I was trying to learn the RNN interfaces which libtorch provides. Sadly, a simple code like the following throws out runtime error
#include <torch/torch.h>
int main(int /*argc*/, char* /*argv*/[]) {
// Use GPU when present, CPU otherwise.
torch::Device device(torch::kCPU);
if (torch::cuda::is_available()) {
device = torch::Device(torch::kCUDA);
std::cout << "CUDA is available! Training on GPU." << std::endl;
}
torch::nn::Sequential time_serie_detector(
torch::nn::RNN(torch::nn::RNNOptions(1, 10).dropout(0.2).layers(2).tanh()));
time_serie_detector->to(device);
std::cout << time_serie_detector << std::endl;
auto x = torch::ones(1).toBackend(c10::Backend::CUDA);
auto a = torch::ones(10).toBackend(c10::Backend::CUDA);
std::cout << "x = " << x << std::endl;
std::cout << "a = " << a << std::endl;
time_serie_detector->forward(x, a);
time_serie_detector->zero_grad();
return 0;
}
The error is as follows:
terminate called after throwing an instance of 'c10::IndexError'
what(): Dimension out of range (expected to be in range of [-1, 0], but got 2) (maybe_wrap_dim at ../../c10/core/WrapDimMinimal.h:20)

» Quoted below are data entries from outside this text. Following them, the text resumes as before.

Lemma expire_leases_sim db s clk now :
  refines db s -> RunsFacts.wf s -> (forall n, clk n = clk 0%nat) ->
  (forall i a, attempts s !! i = Some a -> lease_due (RunRepository.default_now now (clk 0%nat)) a ->
     run_started s (AttemptRecord.run_id a)) ->
  sim Permutation (expire_attempt_leases (fun _ => false) clk now db)
    (RunRepository.expire_attempt_leases clk now s).
Proof.
  intros Rf W Hclk. set (cutoff := RunRepository.default_now now (clk 0%nat)). intros Hst.
  assert (forall a, attempts s !! AttemptRecord.id a = Some a ->
            RunRepository.lease_is_expired cutoff a = true -> run_started s (AttemptRecord.run_id a)) as Hst'.
  { intros a Ha He. eapply Hst; [done | by apply lease_is_expired_due]. }
  destruct (reaped_rows db s cutoff Rf W) as (l & El & Hnd & Hl), (due_items s cutoff W) as [Hnd' Hdue].
  destruct (expire_loop_expired (fun i => clk (S i)) 0 (clk 0%nat) cutoff (items (attempts s)) s)
    as (s2 & E2 & X2); [done | done | apply items_nodup | by intros i a ?%elem_of_items | |].
  { intros i a Hi%elem_of_items He. eapply Hst; [done | by apply lease_is_expired_due]. }
  destruct (expire_loop_expired (fun i => clk (S i)) 0 (clk 0%nat) cutoff (map (fun a => (AttemptRecord.id a, a)) l) s)
    as (s1 & E1 & X1); [done | done | | | |].
  { change (NoDup (map fst (map (fun a => (AttemptRecord.id a, a)) l))). by rewrite map_map. }
  { intros i a (b & [= -> ->] & Hb)%list_elem_of_fmap. by apply Hl. }
  { intros i a (b & [= -> ->] & Hb)%list_elem_of_fmap He. by apply Hst'; [apply Hl |]. }
  pose proof (expire_rows_sim db s (fun i => clk (S i)) 0 cutoff l Rf W Hnd (fun a => proj1 (Hl a))) as Hsim.
  rewrite due_self in E1, X1 by (intros; by apply Hl). rewrite E1 in Hsim.
  assert (l ≡ₚ due cutoff (items (attempts s))) as Hp.
  { apply NoDup_Permutation; [by eapply NoDup_fmap_1..|]. intros a. by rewrite Hl, Hdue. }
  unfold expire_attempt_leases, RunRepository.expire_attempt_leases. sql_simpl. fold cutoff. rewrite El, E2.
  destruct (expire_rows _ _ _ _ db) as [[x|e] db']; destruct Hsim as [Hx Rf1]; [| done].
  cbn [fst snd] in Hx, Rf1. subst x. apply sim_ok.
  - by apply (fmap_Permutation (lost_of (clk 0%nat) cutoff)).
  - destruct (expired_same _ _ _ _ _ _ _ Hp X1 X2) as (? & ? & ? & ? & ?). by eapply refines_same.
Qed.
End refinement.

I am pretty new to libtorch and pytorch in general. I guess I made some terribly stupid mistakes here⦠It would be nice if someone could help me out.
By the way, I was trying to find C++ example using torch::nn::RNN online but failed to find any. I would really appreciate some existing examples.
I think you are not passing in the right shapes - RNNs expect a seq x batch x feature input and output something of that shape (with the number of features potentially different). The hidden state would be batch x num_hidden (or a tuple of two things).
Bidirectional RNNs double output features and num_hidden.
We all started somewhere, but yes, it may be wise to follow one of the RNN-based tutorials, e.g. Name generation one.
Given that the C++ library follows the Python one so closely, the Python tutorials are applicable here.